Compared to The Last Hour, Disney+ Hotstar’s Dahan is a peppy, buoyant mix of both worlds. While it builds around the central conceit of an age-old curse that has divided people in a village, it aspires to also root each provocation in the pages of rudimentary science. Every sight, unnatural occurrence is also rationalised. Istead, it’s the fog of mental health and trauma that blurs the lines between the two. Where Dahan succeeds, unlike the other two, is to create intrigue out of sheer paranoia. The mythology here is being made as we watch. In the other two, it’s a question of suspending belief and trusting characters to chauffeur you to a point of lucidity.

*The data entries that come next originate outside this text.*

(** X21: the answer to a history request reaches the provider it was
    asked for, whichever of the requests that the consumer holds is
    answered and in whatever order.  For every request held with the id
    [search_id], the client data of its handle is [search_id]; when its
    answer is delivered the results become the keyword history results
    if [search_id] is the id of a valid keyword provider, the default
    history results otherwise, and the other list is left alone; the
    providers are unchanged and every other request stays with the
    consumer under its own id, so the same holds for the next answer.
    A further request is given the next handle, which no request held
    has, and leaves those held as they are, so the same holds after
    any number of requests. *)
Theorem history_answer_reaches_its_provider (handle : Handle)
    (search_id : TemplateURLID) (results : HistoryResults)
    (s : SearchProvider) :
  HistoryConsistent s ->
  In (handle, search_id) (pending_requests (history_request_consumer_ s)) ->
  let s' := HistoryRequestCompleted handle results s in
  GetClientData (pending_requests (history_request_consumer_ s)) handle
  = search_id
  /\ (if valid_keyword_provider (providers_ s)
         && (id (keyword_provider (providers_ s)) =? search_id)
      then keyword_history_results_ s' = results
           /\ default_history_results_ s' = default_history_results_ s
      else default_history_results_ s' = results
           /\ keyword_history_results_ s' = keyword_history_results_ s)
  /\ providers_ s' = providers_ s
  /\ HistoryConsistent s'
  /\ (forall other data,
        In (other, data) (pending_requests (history_request_consumer_ s)) ->
        other <> handle ->
        In (other, data) (pending_requests (history_request_consumer_ s')))
  /\ (forall later_id query_text,
        let s1 := ScheduleHistoryQuery later_id query_text s in
        HistoryConsistent s1
        /\ providers_ s1 = providers_ s
        /\ pending_requests (history_request_consumer_ s1)
           = pending_requests (history_request_consumer_ s)
             ++ [(next_handle (history_request_consumer_ s), later_id)]).
Proof.
  intros Hs Hheld. cbv zeta.
  assert (Hin : In handle
                  (map fst (pending_requests (history_request_consumer_ s)))).
  { change handle with (fst (handle, search_id)). apply in_map, Hheld. }
  assert (Hdata :
    GetClientData (pending_requests (history_request_consumer_ s)) handle
    = search_id).
  { destruct Hs as [_ [Hnd _]]. apply GetClientData_held; assumption. }
  pose proof (HistoryRequestCompleted_state handle results s Hin) as W.
  cbv zeta in W. rewrite Hdata in W. destruct W as [Wk [Wd [Wp Wc]]].
  split; [exact Hdata|]. split; [|split; [exact Wp|split; [|split]]].
  - rewrite Wk, Wd.
    destruct (valid_keyword_provider (providers_ s)
              && (id (keyword_provider (providers_ s)) =? search_id));
      split; reflexivity.
  - apply (HistoryRequestCompleted_history handle results s Hs Hin).
  - intros other data Hother Hneq. rewrite Wc.
    unfold RemoveRequest. cbn [pending_requests].
    apply filter_In. split; [exact Hother|].
    cbn [fst]. unfold Handle in *.
    destruct (Z.eqb_spec other handle) as [E|_]; [contradiction|reflexivity].
  - intros later_id query_text.
    split; [apply ScheduleHistoryQuery_consistent, Hs|].
    destruct (ScheduleHistoryQuery_state later_id query_text s)
      as [Sreq [Sp _]].
    split; [exact Sp|exact Sreq].
Qed.

End Callbacks.

(** ** What a reply changes *)

Section Replies.

Context {H : Host}.

Lemma log_keeps_lists (e : Effect) (s : SearchProvider) :
  (forall k, SuggestResultsOf k (log e s) = SuggestResultsOf k s)
  /\ (forall k, NavigationResultsOf k (log e s) = NavigationResultsOf k s)
  /\ keyword_history_results_ (log e s) = keyword_history_results_ s
  /\ default_history_results_ (log e s) = default_history_results_ s
  /\ have_suggest_results_ (log e s) = have_suggest_results_ s.
Proof. repeat split; intros [|]; reflexivity. Qed.

Lemma pass_keeps_lists (s : SearchProvider) :
  (forall k, SuggestResultsOf k (ConvertResultsToAutocompleteMatches s)
             = SuggestResultsOf k s)
  /\ (forall k, NavigationResultsOf k (ConvertResultsToAutocompleteMatches s)
                = NavigationResultsOf k s).
Proof.
  destruct (pass_keeps s)
    as [_ [_ [_ [_ [_ [_ [_ [_ [_ [_ [_ [Ks [Kd [Kkn Kdn]]]]]]]]]]]]]].
  unfold SuggestResultsOf, NavigationResultsOf.
  split; intros [|]; assumption.
Qed.

(** The state on which the fetch callback runs its pass, compared with
    the state it was called on. *)
Lemma OnURLFetchComplete_lists source ok code data (s : SearchProvider) :
  exists t e,
    OnURLFetchComplete source ok code data s
    = log e (ConvertResultsToAutocompleteMatches t)
    /\ SuggestResultsOf (negb (IsKeywordFetcher source s)) t
       = SuggestResultsOf (negb (IsKeywordFetcher source s)) s
    /\ NavigationResultsOf (negb (IsKeywordFetcher source s)) t
       = NavigationResultsOf (negb (IsKeywordFetcher source s)) s
    /\ keyword_history_results_ t = keyword_history_results_ s
    /\ default_history_results_ t = default_history_results_ s
    /\ (exists suggestions navigations,
          SuggestResultsOf (IsKeywordFetcher source s) t
          = SuggestResultsOf (IsKeywordFetcher source s) s ++ suggestions
          /\ NavigationResultsOf (IsKeywordFetcher source s) t
             = NavigationResultsOf (IsKeywordFetcher source s) s
               ++ navigations
          /\ (ok && (code =? 200) = false ->
              suggestions = [] /\ navigations = []))
    /\ (ok && (code =? 200) = false ->
        have_suggest_results_ t = have_suggest_results_ s).
Proof.
  unfold OnURLFetchComplete. eexists. eexists.
  split; [reflexivity|].
  change (match
             keyword_fetcher_
               (set_suggest_results_pending_
                  (Int.sub (suggest_results_pending_ s) 1) s)
           with
           | Some f => fetcher_id f =? fetcher_id source
           | None => false
           end) with (IsKeywordFetcher source s).
  set (k := IsKeywordFetcher source s).
  set (s1 := set_suggest_results_pending_
               (Int.sub (suggest_results_pending_ s) 1) s).
  assert (H1 : (forall b, SuggestResultsOf b s1 = SuggestResultsOf b s)
               /\ (forall b, NavigationResultsOf b s1
                             = NavigationResultsOf b s)
               /\ keyword_history_results_ s1 = keyword_history_results_ s
               /\ default_history_results_ s1 = default_history_results_ s
               /\ have_suggest_results_ s1 = have_suggest_results_ s)
    by (repeat split; intros [|]; reflexivity).
  clearbody s1. destruct H1 as [Hs1 [Hn1 [Hk1 [Hd1 Hh1]]]].
  destruct (ok && (code =? 200)).
  - match goal with
    | |- context [Deserialize ?d] => destruct (Deserialize d) as [root_val|]
    end.
    + match goal with
      | |- context [ParseSuggestResults root_val k ?i s1] =>
          pose proof (ParseSuggestResults_grows root_val k i s1) as G;
          pose proof (ParseSuggestResults_frame root_val k i s1) as F;
          destruct (ParseSuggestResults root_val k i s1) as [parsed s2]
      end.
      cbv zeta in G, F. cbn [snd] in G, F.
      destruct G as [sg [nv [Gs [Gn [Gos [Gon _]]]]]].
      assert (H2 : (forall b, SuggestResultsOf b
                                (set_have_suggest_results_ parsed s2)
                              = SuggestResultsOf b s2)
                   /\ (forall b, NavigationResultsOf b
                                   (set_have_suggest_results_ parsed s2)
                                 = NavigationResultsOf b s2)
                   /\ keyword_history_results_
                        (set_have_suggest_results_ parsed s2)
                      = keyword_history_results_ s1
                   /\ default_history_results_
                        (set_have_suggest_results_ parsed s2)
                      = default_history_results_ s1).
      { split; [intros [|]; reflexivity|].
        split; [intros [|]; reflexivity|].
        rewrite F. split; reflexivity. }
      destruct H2 as [Hs2 [Hn2 [Hk2 Hd2]]].
      rewrite !Hs2, !Hn2, Hk2, Hd2, Gs, Gn, Gos, Gon, !Hs1, !Hn1, Hk1, Hd1.
      split; [reflexivity|]. split; [reflexivity|].
      split; [reflexivity|]. split; [reflexivity|].
      split; [|discriminate].
      exists sg, nv.
      split; [reflexivity|]. split; [reflexivity|discriminate].
    + assert (H2 : (forall b, SuggestResultsOf b
                                (set_have_suggest_results_ false s1)
                              = SuggestResultsOf b s1)
                   /\ (forall b, NavigationResultsOf b
                                   (set_have_suggest_results_ false s1)
                                 = NavigationResultsOf b s1)
                   /\ keyword_history_results_
                        (set_have_suggest_results_ false s1)
                      = keyword_history_results_ s1
                   /\ default_history_results_
                        (set_have_suggest_results_ false s1)
                      = default_history_results_ s1)
        by (repeat split; intros [|]; reflexivity).
      destruct H2 as [Hs2 [Hn2 [Hk2 Hd2]]].
      rewrite !Hs2, !Hn2, Hk2, Hd2, !Hs1, !Hn1, Hk1, Hd1.
      split; [reflexivity|]. split; [reflexivity|].
      split; [reflexivity|]. split; [reflexivity|].
      split; [|discriminate].
      exists [], []. rewrite !app_nil_r.
      split; [reflexivity|]. split; [reflexivity|discriminate].
  - rewrite !Hs1, !Hn1, Hk1, Hd1, Hh1.
    split; [reflexivity|]. split; [reflexivity|].
    split; [reflexivity|]. split; [reflexivity|].
    split; [|reflexivity].
    exists [], []. rewrite !app_nil_r.
    split; [reflexivity|]. split; [reflexivity|].
    intros _. split; reflexivity.
Qed.
(** * Verification of the Firswood chat API core (src/main.py)

    Shallow embedding of the conversation-phase state machine
    ([detect_phase_transition]), the LLM extraction step
    ([extract_data_with_ai], with the [json.loads] it relies on), the
    readiness gate ([should_submit_brief]), the Slack field formatter
    ([clean]), the [/api/chat] handler ([chat]), the [/api/submit-brief]
    handler ([submit_brief]) and the health check ([health_check]).

    Text is modelled as [String.string]: each [ascii] character stands for
    the Unicode code point U+0000..U+00FF of the same number (Latin-1), so
    [str.lower], [str.strip], [in], [startswith] and slicing are written out
    over that range.  Python exceptions are an error case of a small
    exception monad that also records every call made to the Gemini
    completion gateway, so that "the extractor is invoked" and "the call is
    not retried" are observable. *)

From Stdlib Require Import String Ascii List Bool ZArith Lia DecimalString.
Import ListNotations.
Open Scope string_scope.
Open Scope bool_scope.
Open Scope nat_scope.

(* ------------------------------------------------------------------ *)
(** ** Python string primitives over Latin-1 text *)

Module Py.

(** [str.lower] on a Latin-1 code point: A..Z and U+00C0..U+00DE except
    U+00D7 map to the code point 32 higher; every other one is unchanged. *)
Definition lower_char (c : ascii) : ascii :=
  let n := nat_of_ascii c in
  if ((65 <=? n) && (n <=? 90)) || ((192 <=? n) && (n <=? 222) && negb (n =? 215))
  then ascii_of_nat (n + 32) else c.

Fixpoint lower (s : string) : string :=
  match s with
  | EmptyString => EmptyString
  | String c r => String (lower_char c) (lower r)
  end.

(** [str.isspace] on Latin-1: \t \n \x0b \x0c \r, \x1c..\x1f, space,
    \x85 and \xa0. *)
Definition is_space (c : ascii) : bool :=
  let n := nat_of_ascii c in
  ((9 <=? n) && (n <=? 13)) || ((28 <=? n) && (n <=? 32)) || (n =? 133) || (n =? 160).

Fixpoint lstrip (s : string) : string :=
  match s with
  | EmptyString => EmptyString
  | String c r => if is_space c then lstrip r else s
  end.

Fixpoint rstrip (s : string) : string :=
  match s with
  | EmptyString => EmptyString
  | String c r =>
      match rstrip r with
      | EmptyString => if is_space c then EmptyString else String c EmptyString
      | r' => String c r'
      end
  end.

(** [str.strip()] *)
Definition strip (s : string) : string := rstrip (lstrip s).

(** [s.startswith(p)] *)
Definition startswith (s p : string) : bool := String.prefix p s.

(** [s.endswith(p)] *)
Definition endswith (s p : string) : bool :=
  (String.length p <=? String.length s)%nat
  && String.eqb (substring (String.length s - String.length p) (String.length p) s) p.

(** [s[k:]] and [s[:-k]] for [k >= 0]. *)
Definition drop (k : nat) (s : string) : string := substring k (String.length s - k) s.
Definition drop_last (k : nat) (s : string) : string := substring 0 (String.length s - k) s.

(** [p in s]: substring test. *)
Fixpoint contains (p s : string) : bool :=
  String.prefix p s ||
  match s with
  | EmptyString => false
  | String _ r => contains p r
  end.

(** [any(k in s for k in ks)] *)
Definition any_in (ks : list string) (s : string) : bool :=
  existsb (fun k => contains k s) ks.

End Py.

(* ------------------------------------------------------------------ *)
(** ** Messages and the phase classifier *)

(** [class Message(BaseModel)]; the optional timestamp plays no role. *)
Record Message := mkMessage { role : string; content : string }.

Definition project_keywords : list string :=
  ["i want"; "i need"; "we need"; "build"; "create"; "develop"; "project";
   "yes i have"; "yes we have"].

Definition call_keywords : list string :=
  ["schedule"; "book"; "call"; "meeting"; "talk"; "discuss"; "discovery"; "yes"].

Definition ai_call_words : list string := ["discovery call"; "schedule"; "book"].

(** [next((m.content for m in reversed(history) if m.role == "assistant"), "")] *)
Definition last_ai_msg (history : list Message) : string :=
  match find (fun m => String.eqb (role m) "assistant") (rev history) with
  | Some m => content m
  | None => ""
  end.

(** [detect_phase_transition(message, conversation_history, current_phase)] *)
Definition detect_phase_transition (message : string) (conversation_history : list Message)
    (current_phase : string) : string :=
  let msg_lower := Py.lower message in
  if String.eqb current_phase "phase1" && Py.any_in project_keywords msg_lower
  then "phase2"
  else if String.eqb current_phase "phase2"
          && (0 <? List.length conversation_history)%nat
          && Py.any_in ai_call_words (Py.lower (last_ai_msg conversation_history))
          && Py.any_in call_keywords msg_lower
  then "phase3"
  else current_phase.

(** Position of a phase in DISCOVERY < QUALIFICATION < SCHEDULING. *)
Definition phase_rank (p : string) : nat :=
  if String.eqb p "phase1" then 1
  else if String.eqb p "phase2" then 2
  else if String.eqb p "phase3" then 3
  else 0.

Definition is_phase (p : string) : Prop := p = "phase1" \/ p = "phase2" \/ p = "phase3".

(* ------------------------------------------------------------------ *)
(** ** JSON values and [json.loads]

    [json.loads] (CPython's C scanner, strict mode) is the library routine
    whose failure [extract_data_with_ai] catches.  Numbers are kept as
    Python keeps them: an [int] when the literal has no fraction and no
    exponent, otherwise a [float] written [m * 10^e]; string contents are
    lists of code points, since [\uXXXX] escapes reach beyond Latin-1. *)

Set Warnings "-register-all".

Inductive json :=
| JNull
| JBool (b : bool)
| JInt (z : Z)
| JFloat (m : Z) (e : Z)
| JNaN
| JInf (negative : bool)
| JStr (s : list Z)
| JArr (items : list json)
| JObj (pairs : list (list Z * json)).

Module Json.

Definition code (c : ascii) : Z := Z.of_nat (nat_of_ascii c).

Definition zs_of_string (s : string) : list Z := map code (list_ascii_of_string s).

(** The double-quote character, code 34. *)
Abbreviation QUOTE := (Ascii false true false false false true false false).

The overlap of religion, faith and the supernatural is fairly obvious to the three shows, each coloured by an aspect of violence. In The Last Hour, this violence is a ritual of sorts, a never-ending battle between sides. In Asur, it’s merely the modern version of the perennial battle between good and bad. Shubh (Vishesh Bansal), for example, fantasises about a post-god world where the very absence of that higher power represents a kind of meritocracy. His ideas of crime and punishment, however, are still drawn out of mythology. In Dahan, violence is the fallout of suspicion sowed into the very soil of a civilisation. Science and superstition become two sides of the same coin, inseparable until the last.
Culturally speaking, this unique blend of faith and fantasy is unique to the Indian subcontinent. There is endless literature, more so in the oral format, that one can deduct from the vast expanse filled with customs, fiends and fears — all interchangeable at some point or the other. Asur’s ambitious layout for a nation-defining event considerably pushes the bar on what the genre can aspire to and accomplish. Dahan and The Last Hour were hyperlocal stories, reluctant to canopy beyond their regional motifs. Asur, on the other hand, is easily the most ambitious of the lot, insistent on creating for itself a psychological canvas where it claws at new world ideas like Artificial Intelligence through the vocabulary of our literature. Both science and mythology, it argues, are in essence scriptures, sustained by faith.
Even though Asur qualifies itself as a mythological thriller, it is at the end of the day an ideological debate that takes the gory route from doubt to assertion. A recurring trope in this show is the choice its characters have to make between two tragedies. Between their own and someone else’s. It’s an unsolvable problem, a head-hurting exercise about the very nature of morality. It’s also that evolutionary step in framing faith as a sort of pseudo-science. It seems to work when nothing is on the line. For every other moment it is a contest between the believers and the doubters. Thus far, this canon has predictably leaned in the favour of belief, a casual surrender to the audacity and magical quality of that which cannot be explained. But as Asur and to an extent Dahan have exhibited, there is always more than meets the eye. As long as everyone’s willing to keep their eyes open to the possibility, that is.